O sujeito poderá fazer-se presente por e pela expressão da atividade na oficina
terapêutica. Do mesmo modo num encontro intersubjetivo entre você e a parturiente
hospitalizada ao ser apresentada e ofertada uma revista de bebes para facilitar o
encontro inter-humano surgirá, por exemplo, uma questão a ser pensada e trabalhada.
Lembramos ainda, estamos à escuta de uma linguagem muitas vezes sem
palavras, quando se trabalha com materialidades concretas, a partir da qual tais
produções podem instituir canais de troca, encontros e criar novos universos
existenciais. Mediação e conciliação também são instrumentais necessários que
devemos ter neste tipo de trabalho (Mendonça, T.C.P.). Quando se propõe trabalhos
com oficinas terapêuticas, os “oficineiros psi” deverão pensar, planejar e orientar as
atividades dentro de parâmetros éticos, estéticos e técnicos dentro de uma provisão
ambiental confiante, acolhedora e sustentadora.

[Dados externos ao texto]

(* ===== verification/FieldLayout.v ===== *)
(** * Layout of fields ([runtime/class_linker.cc], [runtime/mirror/class-inl.h],
      [object-inl.h], [object-refvisitor-inl.h])

    The class linker sorts the fields of a class, gives each an offset and fills
    the gaps that alignment leaves; [CreateReferenceInstanceOffsets] records where
    the references are, and the collector finds them again from that record.  A
    class is seen with its superclasses, nearest first. *)
From Stdlib Require Import String Ascii.
From stdpp Require Import sorting.
From S2P Require Import Prelude BitUtils MirrorClass.

(** ** Fields *)

Definition GetType (type : ascii) : Primitive :=
  match type with
  | "B" => kPrimByte
  | "C" => kPrimChar
  | "D" => kPrimDouble
  | "F" => kPrimFloat
  | "I" => kPrimInt
  | "J" => kPrimLong
  | "S" => kPrimShort
  | "V" => kPrimVoid
  | "Z" => kPrimBoolean
  | _ => kPrimNot
  end%char.

(** The value of the enumerator. *)
Definition Primitive_value (type : Primitive) : Z :=
  match type with
  | kPrimNot => 0 | kPrimBoolean => 1 | kPrimByte => 2 | kPrimChar => 3 | kPrimShort => 4
  | kPrimInt => 5 | kPrimLong => 6 | kPrimFloat => 7 | kPrimDouble => 8 | kPrimVoid => 9
  end.

Record ArtField := mkField {
  field_dex_idx_ : Z;
  GetTypeDescriptor : string;
  GetName : string;
  offset_ : Z
}.
#[export] Instance ArtField_inhabited : Inhabited ArtField :=
  populate (mkField 0 EmptyString EmptyString 0).

(** The descriptor is terminated by a zero byte, which is read when it is empty. *)
Definition GetTypeAsPrimitiveType (f : ArtField) : Primitive :=
  match GetTypeDescriptor f with
  | EmptyString => GetType zero
  | String c _ => GetType c
  end.

Definition with_offset (num_bytes : Z) (f : ArtField) : ArtField :=
  mkField (field_dex_idx_ f) (GetTypeDescriptor f) (GetName f) num_bytes.

(** The fields of a class are an array; the linker handles pointers to its
    elements, here their positions. *)
Notation At fields i := (fields !!! i).
Definition SetOffset (i : nat) (num_bytes : Z) (fields : list ArtField) : list ArtField :=
  alter (with_offset num_bytes) i fields.

Definition LinkFieldsComparator (field1 field2 : ArtField) : bool :=
  let type1 := GetTypeAsPrimitiveType field1 in
  let type2 := GetTypeAsPrimitiveType field2 in
  if decide (type1 <> type2) then
    if decide (type1 = kPrimNot) then true
    else if decide (type2 = kPrimNot) then false
    else
      let size1 := ComponentSize type1 in
      let size2 := ComponentSize type2 in
      if negb (size1 =? size2) then size2 <? size1
      else Primitive_value type1 <? Primitive_value type2
  else field_dex_idx_ field1 <? field_dex_idx_ field2.

(** [std::sort] leaves no element before one that is less; the order of
    equivalent elements, which would have the same type and index, is not
    specified. *)
Definition in_order (fields : list ArtField) (i j : nat) : Prop :=
  LinkFieldsComparator (At fields j) (At fields i) = false.
#[export] Instance in_order_dec fields i j : Decision (in_order fields i j).
Proof. unfold in_order. apply _. Defined.
Definition grouped_and_sorted_fields (fields : list ArtField) : list nat :=
  merge_sort (in_order fields) (seq 0 (length fields)).

(** ** Gaps *)

Record FieldGap := mkGap { start_offset : Z; gap_size : Z }.

Definition FieldGapsComparator (lhs rhs : FieldGap) : bool :=
  (gap_size lhs <? gap_size rhs)
  || ((gap_size lhs =? gap_size rhs) && (start_offset rhs <? start_offset lhs)).

(** The priority queue lists its elements, largest first. *)
Notation FieldGaps := (list FieldGap).
Fixpoint push (gap : FieldGap) (gaps : FieldGaps) : FieldGaps :=
  match gaps with
  | [] => [gap]
  | g :: rest => if FieldGapsComparator g gap then gap :: gaps else g :: push gap rest
  end.

Fixpoint AddFieldGap_loop (fuel : nat) (current_offset gap_end : Z) (gaps : FieldGaps) :
    option FieldGaps :=
  if current_offset =? gap_end then Some gaps
  else
    match fuel with
    | O => None
    | S fuel =>
        let remaining := u32 (gap_end - current_offset) in
        if (4 <=? remaining) && IsAligned 4 current_offset then
          AddFieldGap_loop fuel (u32 (current_offset + 4)) gap_end
            (push (mkGap current_offset 4) gaps)
        else if (2 <=? remaining) && IsAligned 2 current_offset then
          AddFieldGap_loop fuel (u32 (current_offset + 2)) gap_end
            (push (mkGap current_offset 2) gaps)
        else
          AddFieldGap_loop fuel (u32 (current_offset + 1)) gap_end
            (push (mkGap current_offset 1) gaps)
    end.
Definition AddFieldGap (gap_start gap_end : Z) (gaps : FieldGaps) : option FieldGaps :=
  AddFieldGap_loop (Z.to_nat (u32 (gap_end - gap_start))) gap_start gap_end gaps.

(** ** The linker's loops

    [None] is a failed [CHECK]. *)

Record Layout := mkLayout {
  field_offset : Z;
  gaps : FieldGaps;
  fields : list ArtField;
  current_field : Z;
  num_reference_fields : Z
}.

(** [if (!IsAligned<n>(field_offset)) { ... RoundUp ...; AddFieldGap(...); }] *)
Definition align_offset (n : Z) (l : Layout) : option Layout :=
  if negb (IsAligned n (field_offset l)) then
    let new_offset := RoundUp 32 (field_offset l) n in
    gaps' ← AddFieldGap (field_offset l) new_offset (gaps l);
    Some (mkLayout new_offset gaps' (fields l) (current_field l) (num_reference_fields l))
  else Some l.

Definition place_at_end (n : Z) (i : nat) (l : Layout) : Layout :=
  mkLayout (u32 (field_offset l + n)) (gaps l) (SetOffset i (field_offset l) (fields l))
    (current_field l + 1) (num_reference_fields l).

Definition place_in_gap (n : Z) (i : nat) (gap : FieldGap) (rest : FieldGaps) (l : Layout) :
    option Layout :=
  gaps' ← (if n <? gap_size gap
           then AddFieldGap (u32 (start_offset gap + n)) (u32 (start_offset gap + gap_size gap)) rest
           else Some rest);
  Some (mkLayout (field_offset l) gaps' (SetOffset i (start_offset gap) (fields l))
          (current_field l + 1) (num_reference_fields l)).

Definition place_field (n : Z) (i : nat) (l : Layout) : option Layout :=
  match gaps l with
  | gap :: rest =>
      if n <=? gap_size gap then place_in_gap n i gap rest l else Some (place_at_end n i l)
  | [] => Some (place_at_end n i l)
  end.

Fixpoint ShuffleForward (n : Z) (grouped : list nat) (l : Layout) : option (list nat * Layout) :=
  match grouped with
  | [] => Some ([], l)
  | i :: rest =>
      let type := GetTypeAsPrimitiveType (At (fields l) i) in
      if ComponentSize type <? n then Some (grouped, l)
      else
        l ← align_offset n l;
        if decide (type = kPrimNot) then None
        else
          l ← place_field n i l;
          ShuffleForward n rest l
  end.

Definition sizeof_HeapReference : Z := 4.

Definition place_reference (i : nat) (l : Layout) : Layout :=
  mkLayout (u32 (field_offset l + sizeof_HeapReference)) (gaps l)
    (SetOffset i (field_offset l) (fields l)) (current_field l + 1) (num_reference_fields l + 1).

Fixpoint place_references (num_fields : Z) (grouped : list nat) (l : Layout) :
    option (list nat * Layout) :=
  match grouped with
  | [] => Some ([], l)
  | i :: rest =>
      if current_field l <? num_fields then
        if decide (GetTypeAsPrimitiveType (At (fields l) i) <> kPrimNot) then Some (grouped, l)
        else
          l ← align_offset sizeof_HeapReference l;
          place_references num_fields rest (place_reference i l)
      else Some (grouped, l)
  end.

(** From [std::deque<ArtField*> grouped_and_sorted_fields] to
    [CHECK(grouped_and_sorted_fields.empty())]. *)
Definition layout_fields (start : Z) (fs : list ArtField) : option Layout :=
  let num_fields := Z.of_nat (length fs) in
  '(grouped, l) ← place_references num_fields (grouped_and_sorted_fields fs)
                    (mkLayout start [] fs 0 0);
  '(grouped, l) ← ShuffleForward 8 grouped l;
  '(grouped, l) ← ShuffleForward 4 grouped l;
  '(grouped, l) ← ShuffleForward 2 grouped l;
  '(grouped, l) ← ShuffleForward 1 grouped l;
  match grouped with [] => Some l | _ => None end.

Finalmente para arrematar a provocação inicial e dentro da perspectiva acima
elencada, ofertamos a vocês alunos do sexto período, possibilidades ainda que modesta,
de iniciar uma reflexão sobre a clínica ampliada, questionamento este, que será apenas
um “tira gosto”, pois o prato principal está por vir, quando no quinto ano (nono período)
deste curso, vocês poderão optar pela realização de uma área de estágio, denominada
Preventiva ou Psicossocial. Mãos a obra!